M’Kinley Memorial
To McKim, Mead & White, New York
City, have been awarded the prize of $1,000 for the design of a
memorial to William McKinley, to be erected at his birth place,
Niles, Ohio. The judges for the competition were Edgerton Swartout
and Charles A. Platt, New York City, and Edward B. Green, of Buffalo,
N. Y. Mr. Platt is an architect as well in landscape gardens as
in buildings. Mr. Swartout was the designer of the Washington Memorial
building, and Mr. Green planned the Museum of Fine Arts in Buffalo.
The cost of the building will be approximately $200,000, which has
been raised by national subscription by the active work of the McKinley
Memorial Association, organized in 1911 for the purpose. The city
of Niles made a bond issue for $150,000 with which to purchase property
in order to create a suitable site for the memorial. The “square”

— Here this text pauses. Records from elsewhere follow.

(** X4: a client that holds a token is not modified by [get_rooms] nor
    by [set_temperature], whatever the network answers: no request makes
    it ask for a new token. *)
Theorem requests_keep_a_held_token
  (room_id temperature : value) (w : AdaxAPI.world) :
  truthy (AdaxAPI._token (AdaxAPI.client w)) = true ->
  AdaxAPI.client (snd (AdaxAPI.get_rooms net w)) = AdaxAPI.client w
  /\ AdaxAPI.client (snd (AdaxAPI.set_temperature net float_of_str room_id temperature w))
     = AdaxAPI.client w.
Proof.
  intros Htok. rewrite get_rooms_client, set_temperature_client.
  rewrite (after_refresh_with_token net w Htok). split; reflexivity.
Qed.

(** X5: no method of the client changes its base URL, its client id or
    its client password. *)
Theorem client_methods_keep_credentials
  (room_id temperature : value) (w : AdaxAPI.world) :
  let same (w' : AdaxAPI.world) :=
    AdaxAPI._api_url (AdaxAPI.client w') = AdaxAPI._api_url (AdaxAPI.client w)
    /\ AdaxAPI._client_id (AdaxAPI.client w') = AdaxAPI._client_id (AdaxAPI.client w)
    /\ AdaxAPI._client_password (AdaxAPI.client w')
       = AdaxAPI._client_password (AdaxAPI.client w) in
  same (snd (AdaxAPI.refresh_token net w))
  /\ same (snd (AdaxAPI.get_rooms net w))
  /\ same (snd (AdaxAPI.set_temperature net float_of_str room_id temperature w)).
Proof.
  cbv beta zeta. rewrite get_rooms_client, set_temperature_client.
  split; [|split; apply after_refresh_frame].
  rewrite refresh_token_run. cbn [snd].
  destruct (request_token net _ _ _ _); repeat split.
Qed.

End RequestProperties.

Section TokenFlow.

Variable net : network.

Lemma truthy_some (tok : string) : tok <> "" -> truthy (Some tok) = true.
Proof.
  intros H. cbn [truthy]. apply negb_true_iff, String.eqb_neq, H.
Qed.

(** X6: a client without a token and with both credentials asks for a
    token first, and when the exchange grants a non-empty token the GET of
    the content endpoint that follows carries it as the bearer; the token
    is stored. *)
Theorem get_rooms_sends_granted_token (w : AdaxAPI.world) (tok : string) :
  AdaxAPI.needs_refresh (AdaxAPI.client w) = true ->
  request_token net (AdaxAPI._api_url (AdaxAPI.client w) ++ "/auth/token")
                (AdaxAPI._client_id (AdaxAPI.client w))
                (AdaxAPI._client_password (AdaxAPI.client w))
                (AdaxAPI.trace w) = Return (Some tok) ->
  tok <> "" ->
  exists rooms log,
    AdaxAPI.get_rooms net w =
    (Return rooms,
     {| AdaxAPI.client := AdaxAPI.with_token (Some tok) (AdaxAPI.client w);
        AdaxAPI.trace :=
          AdaxAPI.trace w
          ++ RequestToken (AdaxAPI._api_url (AdaxAPI.client w) ++ "/auth/token")
                          (AdaxAPI._client_id (AdaxAPI.client w))
                          (AdaxAPI._client_password (AdaxAPI.client w))
             :: LogDebug "Token erhållen: %s" [ArgToken (Some tok)]
             :: HttpGet (AdaxAPI._api_url (AdaxAPI.client w) ++ "/rest/v1/content/")
                        [("Authorization", "Bearer " ++ tok)]
             :: log |}).
Proof.
  intros Hneed Hgrant Htok. rewrite get_rooms_run. cbv zeta.
  unfold after_refresh. rewrite Hneed, refresh_token_run. cbv zeta. rewrite Hgrant.
  cbn [snd AdaxAPI.client AdaxAPI.trace AdaxAPI.with_token AdaxAPI._token AdaxAPI._api_url].
  rewrite (truthy_some tok Htok). cbn [negb AdaxAPI.bearer].
  destruct (http_get net _ _ _) as [r | err].
  - destruct (raise_for_status r) as [err|].
    + eexists _, [_]. rewrite <- app_assoc. reflexivity.
    + destruct (json r) as [[]|]; eexists _, _; rewrite <- app_assoc; reflexivity.
  - eexists _, [_]. rewrite <- app_assoc. reflexivity.
Qed.

(** X7: when the exchange raises, [get_rooms] sends no GET and returns
    the empty list; the client is left without a token and with its
    credentials, so the next request asks for a token again. *)
Theorem get_rooms_after_failed_exchange (w : AdaxAPI.world) (err : exn) :
  AdaxAPI.needs_refresh (AdaxAPI.client w) = true ->
  request_token net (AdaxAPI._api_url (AdaxAPI.client w) ++ "/auth/token")
                (AdaxAPI._client_id (AdaxAPI.client w))
                (AdaxAPI._client_password (AdaxAPI.client w))
                (AdaxAPI.trace w) = Raise err ->
  AdaxAPI.get_rooms net w =
  (Return (VList []),
   {| AdaxAPI.client := AdaxAPI.with_token None (AdaxAPI.client w);
      AdaxAPI.trace :=
        AdaxAPI.trace w
        ++ [RequestToken (AdaxAPI._api_url (AdaxAPI.client w) ++ "/auth/token")
                         (AdaxAPI._client_id (AdaxAPI.client w))
                         (AdaxAPI._client_password (AdaxAPI.client w));
            LogError "Fel vid erhållande av token: %s" [ArgError err];
            LogError "Inget giltigt token, kontrollera autentiseringsuppgifterna!" []] |})
  /\ AdaxAPI.needs_refresh (AdaxAPI.with_token None (AdaxAPI.client w)) = true.
Proof.
  intros Hneed Hfail. rewrite get_rooms_run. cbv zeta.
  unfold after_refresh. rewrite Hneed, refresh_token_run. cbv zeta. rewrite Hfail.
  cbn [snd AdaxAPI.client AdaxAPI.trace AdaxAPI.with_token AdaxAPI._token truthy negb].
  rewrite <- app_assoc. split; [reflexivity|].
  unfold AdaxAPI.needs_refresh in *.
  cbn [AdaxAPI.with_token AdaxAPI._token AdaxAPI._client_id AdaxAPI._client_password
       truthy negb andb].
  apply andb_true_iff in Hneed. destruct Hneed as [Hneed Hpw].
  apply andb_true_iff in Hneed. destruct Hneed as [_ Hid].
  rewrite Hid, Hpw. reflexivity.
Qed.

(** X8: an exchange that returns without an access token (None, or the
    empty string) is no error for the refresh, which logs it as obtained;
    [get_rooms] then finds no token, sends no GET and returns the empty
    list. *)
Theorem get_rooms_after_empty_grant (w : AdaxAPI.world) (granted : option string) :
  AdaxAPI.needs_refresh (AdaxAPI.client w) = true ->
  request_token net (AdaxAPI._api_url (AdaxAPI.client w) ++ "/auth/token")
                (AdaxAPI._client_id (AdaxAPI.client w))
                (AdaxAPI._client_password (AdaxAPI.client w))
                (AdaxAPI.trace w) = Return granted ->
  truthy granted = false ->
  AdaxAPI.get_rooms net w =
  (Return (VList []),
   {| AdaxAPI.client := AdaxAPI.with_token granted (AdaxAPI.client w);
      AdaxAPI.trace :=
        AdaxAPI.trace w
        ++ [RequestToken (AdaxAPI._api_url (AdaxAPI.client w) ++ "/auth/token")
                         (AdaxAPI._client_id (AdaxAPI.client w))
                         (AdaxAPI._client_password (AdaxAPI.client w));
            LogDebug "Token erhållen: %s" [ArgToken granted];
            LogError "Inget giltigt token, kontrollera autentiseringsuppgifterna!" []] |}).
Proof.
  intros Hneed Hgrant Hempty. rewrite get_rooms_run. cbv zeta.
  unfold after_refresh. rewrite Hneed, refresh_token_run. cbv zeta. rewrite Hgrant.
  cbn [snd AdaxAPI.client AdaxAPI.trace AdaxAPI.with_token AdaxAPI._token].
  rewrite Hempty. cbn [negb]. rewrite <- app_assoc. reflexivity.
Qed.

(** X9: with a token, a response that passes the status check and
    decodes to an object gives back what the object holds under "rooms",
    whatever it is, and the empty list when the key is missing; one GET
    is sent and nothing is logged. *)
Theorem get_rooms_returns_rooms_member
  (w : AdaxAPI.world) (r : response) (items : list (string * value)) :
  truthy (AdaxAPI._token (AdaxAPI.client w)) = true ->
  http_get net (AdaxAPI._api_url (AdaxAPI.client w) ++ "/rest/v1/content/")
           [("Authorization", AdaxAPI.bearer (AdaxAPI._token (AdaxAPI.client w)))]
           (AdaxAPI.trace w) = Return r ->
  raise_for_status r = None ->
  json r = Return (VDict items) ->
  AdaxAPI.get_rooms net w =
  (Return (if dict_contains items "rooms" then dict_get items "rooms" VNone else VList []),
   {| AdaxAPI.client := AdaxAPI.client w;
      AdaxAPI.trace :=
        AdaxAPI.trace w
        ++ [HttpGet (AdaxAPI._api_url (AdaxAPI.client w) ++ "/rest/v1/content/")
                    [("Authorization", AdaxAPI.bearer (AdaxAPI._token (AdaxAPI.client w)))]] |}).
Proof.
  intros Htok Hget Hstatus Hjson. rewrite get_rooms_run. cbv zeta.
  rewrite (after_refresh_with_token net w Htok), Htok. cbn [negb].
  rewrite Hget, Hstatus, Hjson. f_equal. f_equal.
  clear. induction items as [|[k v] items IH]; [reflexivity|].
  cbn [dict_get dict_contains]. destruct (String.eqb k "rooms"); [reflexivity|exact IH].
Qed.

at Niles will be converted into a park and carefully landscaped.
In its center will be erected the memorial which will be a long,
low building of white marble. Seen from the approach on Main street
[sic], the building will be dominated by its central feature, a
colonnade or propylaea leading into a court of honor.
This court, the atrium of the old
Roman palaces where the statue of the household god stood, is the
climax of the entire structure. It is to be modeled in careful detail
as well as in general construction after the old Pompeiian atria.
In the middle of the court there is to be the sunken pool which
was the feature of every Roman house of any pretensions. Surrounding
the court there will be a peristyle of Greek Doric columns, especially
made for the reception of the statue of President McKinley.
This statue, the sculptor of which
has not yet been announced, is to be of heroic size and to be executed
in bronze. It will be visible between the open columns of the facade
which form the only entrance to the court, from a considerable distance
on the main street.
The aisle formed by the peristyle
is designed to receive additional works of sculpture, but the chief
feature will be a series of memorial tablets to the donors of the
building, the statuary and other works of art. The treatment of
these tablets is planned to be a departure from the accepted form.
Behind the peristyle the walls are to have a band of mosaic in dull
Pompeiian colors, but this, both in design and color, will be simple
and severe.
The auditorium occupies the right
wing of the building on the opposite side is the library [sic].